While the Trump administration completely ignored the site for most of his early tenure, after relaunching the platform in early 2018, the administration has responded to a select few petitions, including the one calling for Antifa to be designated as a terrorist group.

View tells Mother Jones that White House petitions are attractive to QAnon conspiracy theorists because they fit perfectly into the “slacktivism” the group thinks will bring political change. “This is a sort of an extension of their general political philosophy, which is if they get enough people together they can have an effect on the internet that can bring about real change,” he says. “It’s the same sort of impulse as to why they encourage a particular hashtag.”

The White House did not respond to questions about its use of the platform, whether it was aware of its role in spreading conspiracy theories, or if it plans to respond to a petition with nearly 200,000 signatures demanding George Soros—the liberal philanthropist of Jewish heritage who is a frequent target of online conspiracists—be declared a terrorist.

To QAnon believers, there’s another allure to the petition website: the platform’s very existence is taken as proof that purported liberal fears that Trump “is a dictator” are bunk.
 

A screenshot from a private QAnon Facebook group.

Perhaps inevitably, some online conspiracists have launched conspiracies about the site itself.
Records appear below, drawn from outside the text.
(* ===== verification/LogStream.v ===== *)
(** * Streaming the log of a job

    [StreamJobLogs] and [followJob] of [internal/control/controlapi/server.go]
    with their writers, and the client's [waitServiceJob] of
    [internal/cli/service.go], which reconnects at the offset it has reached.
    The stream is a list of the messages that were sent. *)
From S2P Require Import Prelude Model GoMonad GoLib GoStrings Table Schema JobStore Identity Reads Coordinator Dispatcher ControlAPI Retry.

(** ** Writers *)

Record LogMessage := mkLogMessage { lm_Data : list Z; lm_NextOffset : Z; lm_TerminalJob : option JobPB }.

(** [offsetWriter.remaining], [streamWriter.offset], and the messages sent. *)
Record LogStream := mkLogStream { st_remaining : Z; st_offset : Z; st_sent : list LogMessage }.

Definition length64 (l : list Z) : Z := Z.of_nat (length l).

Definition stream_Send (message : LogMessage) : M LogStream unit :=
  statement (fun s => Ok (tt, mkLogStream (st_remaining s) (st_offset s) (st_sent s ++ [message]))).

Definition set_offset (offset : Z) : M LogStream unit :=
  s ← get_db; put_db (mkLogStream (st_remaining s) offset (st_sent s)).
Definition set_remaining (remaining : Z) : M LogStream unit :=
  s ← get_db; put_db (mkLogStream remaining (st_offset s) (st_sent s)).

(** [streamWriter.Write]. *)
Definition stream_Write (data : list Z) : M LogStream Z :=
  s ← get_db;
  let offset := wrap64 (st_offset s + length64 data) in
  _ ← set_offset offset;
  sent ← attempt (stream_Send (mkLogMessage data offset None));
  match sent with
  | Ok _ => mret (length64 data)
  | Fail e => _ ← set_offset (wrap64 (offset - length64 data)); throw e
  end.

(** [offsetWriter.Write]. *)
Definition offset_Write (data : list Z) : M LogStream Z :=
  s ← get_db;
  if length64 data <=? st_remaining s then
    _ ← set_remaining (st_remaining s - length64 data);
    mret (length64 data)
  else
    let rest := drop (Z.to_nat (st_remaining s)) data in
    _ ← set_remaining 0;
    _ ← stream_Write rest;
    mret (length64 data).

(** A source of logs hands its chunks to the output until one is refused. *)
Fixpoint deliver (filtered : bool) (chunks : list (list Z)) : M LogStream unit :=
  match chunks with
  | [] => mret tt
  | data :: rest => _ ← (if filtered then offset_Write data else stream_Write data); deliver filtered rest
  end.

(** ** The server *)

(** [Scheduler.Logs]: the chunks the log is read in, and the error its reading
    ends with. *)
Class LogSource (R : Type) := { ls_Logs : string -> bool -> M R (list (list Z) * option Err) }.

Section Server.
Context {R : Type} `{Scheduler R} `{JobRuntime R} `{ApiDispatcher R} `{ErrorText} `{Pepper} `{CaseTables} `{CursorCodec} `{LogSource R}.
#[local] Abbreviation SessionM := (M ((Database * R) * LogStream)).

(** [Logs] into the output of the session. *)
Definition session_Logs (id : string) (follow filtered : bool) : SessionM (option Err) :=
  '(chunks, e) ← on_store (on_runtime (ls_Logs id follow));
  written ← attempt (on_runtime (deliver filtered chunks));
  mret match written with Fail e' => Some e' | Ok _ => e end.

Definition canceled {A : Type} : SessionM A := throw (ErrConnect CodeCanceled (ErrText "context canceled")).

(** Waiting for the operation to become active.  [polls] is the number of ticks
    before the context ends.  The flag says whether the job runs. *)
Fixpoint await_active (polls : nat) (job : Job) : SessionM (Job * bool) :=
  match polls with
  | O => canceled
  | S polls' =>
      state ← attempt (on_store (on_store (OperationStateOf OperationJob (jb_ID job))));
      match state with
      | Ok OperationActive => mret (job, true)
      | Ok _ | Fail ErrNotFound =>
          job ← on_store (refresh_rpc job);
          if Terminal (jb_Status job) then mret (job, false) else
          cancelled ← ctx_Err;
          if bool_decide (cancelled = None) then await_active polls' job else canceled
      | Fail e => throw (connectError e)
      end
  end.

(** What the [select] of the second loop receives: the end of the context, the
    end of the log, or a tick. *)
Inductive SelectCase := CtxDone | LogsDone | Tick.
Definition select_case : SessionM SelectCase := fun o '(w, n) =>
  (Ok (match o_rand o n mod 3 with 0 => CtxDone | 1 => LogsDone | _ => Tick end), (w, S n)).

(** Polling until the job is terminal; [logsDone] is what the channel of the log
    holds, if it is still open. *)
Fixpoint poll_terminal (polls : nat) (job : Job) (logsDone : option (option Err)) : SessionM Job :=
  match polls with
  | O => canceled
  | S polls' =>
      job ← on_store (refresh_rpc job);
      if Terminal (jb_Status job) then mret job else
      case ← select_case;
      match case, logsDone with
      | CtxDone, _ => canceled
      | LogsDone, Some (Some e) =>
          cancelled ← ctx_Err;
          if bool_decide (cancelled = None) then throw (ErrConnect CodeUnavailable e) else poll_terminal polls' job None
      | LogsDone, Some None => poll_terminal polls' job None
      | LogsDone, None | Tick, _ => poll_terminal polls' job logsDone
      end
  end.

(** [followJob].  The goroutine that copies the log writes to the stream only,
    and has ended when the function returns. *)
Definition followJob (polls : nat) (job : Job) (filtered : bool) : SessionM Job :=
  '(job, active) ← await_active polls job;
  if active : bool then
    logs ← session_Logs (jb_ID job) true filtered;
    poll_terminal polls job (Some logs)
  else mret job.

Definition StreamJobLogsRPC (polls : nat) (header : Header) (id : string) (offset : Z) : SessionM unit :=
  if offset <? 0 then throw (ErrConnect CodeInvalidArgument (ErrText "log offset cannot be negative")) else
  principal ← on_store (authenticate header);
  job ← on_store (authorizedJob principal id);
  _ ← on_runtime (put_db (mkLogStream offset offset []));
  let filtered := 0 <? offset in
  job ← (if bool_decide (jb_Status job = StatusPreparing) then mret job else
         if Terminal (jb_Status job) then
           e ← session_Logs (jb_ID job) false filtered;
           match e with
           | None => mret job
           | Some e => cancelled ← ctx_Err; if bool_decide (cancelled = None) then throw (ErrConnect CodeUnavailable e) else mret job
           end
         else followJob polls job filtered);
  s ← on_runtime get_db;
  let nextOffset := if bool_decide (jb_Status job = StatusPreparing) then offset else st_offset s in
  on_runtime (stream_Send (mkLogMessage [] nextOffset (Some (jobProto job)))).

End Server.

(** ** The client *)

Definition protocolStatus (s : JobStatusPB) : Status :=
  match s with
  | JOB_STATUS_PREPARING => StatusPreparing
  | JOB_STATUS_QUEUED => StatusQueued
  | JOB_STATUS_RUNNING => StatusRunning
  | JOB_STATUS_SUCCEEDED => StatusSucceeded
  | JOB_STATUS_FAILED => StatusFailed
  | JOB_STATUS_CANCELLED => StatusCancelled
  | JOB_STATUS_TIMED_OUT => StatusTimedOut
  | JOB_STATUS_LOST => StatusLost
  | JOB_STATUS_UNSPECIFIED => StatusLost
  end.

(** [clientExitCode] of [protocolJob]. *)
Definition clientExitCode (job : JobPB) : Z :=
  match jp_ExitCode job with
  | Some code => code
  | None => if bool_decide (protocolStatus (jp_Status job) = StatusSucceeded) then 0 else 1
  end.

(** The state of [waitServiceJob]: the offset, what was printed, and the
    terminal job. *)
Record Follower := mkFollower { fo_offset : Z; fo_printed : list Z; fo_terminal : option JobPB }.

(** One message of a stream. *)
Definition receive (f : Follower) (m : LogMessage) : Follower :=
  mkFollower (if fo_offset f <=? lm_NextOffset m then lm_NextOffset m else fo_offset f) (fo_printed f ++ lm_Data m)
    (match lm_TerminalJob m with Some job => Some job | None => fo_terminal f end).

(** What one connection gives the client: the messages that arrive, and the error
    the stream ends with. *)
Record Connection := mkLogConnection { cn_messages : list LogMessage; cn_err : option Err }.

Definition is_unavailable (e : Err) : bool := match e with ErrConnect CodeUnavailable _ => true | _ => false end.

Inductive WaitOutcome := WaitExit (code : Z) | WaitFailed.

(** [waitServiceJob], over the connections it makes, each at the offset reached
    before; no outcome when they do not suffice.  A cancelled context and an
    output that refuses data end like a failure and are not modelled separately. *)
Fixpoint waitServiceJob (connect : nat -> Z -> Connection) (attempts : nat) (f : Follower) : option WaitOutcome * Follower :=
  match fo_terminal f with
  | Some job => (Some (WaitExit (clientExitCode job)), f)
  | None =>
      match attempts with
      | O => (None, f)
      | S attempts' =>
          let c := connect attempts' (fo_offset f) in
          let f := fold_left receive (cn_messages c) f in
          match fo_terminal f, cn_err c with
          | Some job, _ => (Some (WaitExit (clientExitCode job)), f)
          | None, Some e => if is_unavailable e then waitServiceJob connect attempts' f else (Some WaitFailed, f)
          | None, None => waitServiceJob connect attempts' f
          end
      end
  end.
One YouTuber suggested that the government had tampered with a Pizzagate-related petition, reasoning the number of signatures was “much lower” compared to online interest in the conspiracy theory that Democrats ran a child sex ring out of Comet Ping Pong, a Washington, DC pizzeria.

While conspiracies like those about the Getty might seem bizarre and easily dismissed to many people, they can egg on real-life violence. In 2016, DC police arrested a man who fired a semi-automatic rifle inside of Comet Ping Pong; a subsequent arson attempt took place in January. Last year, Soros was mailed a pipe-bomb by an extremist who was radicalized online.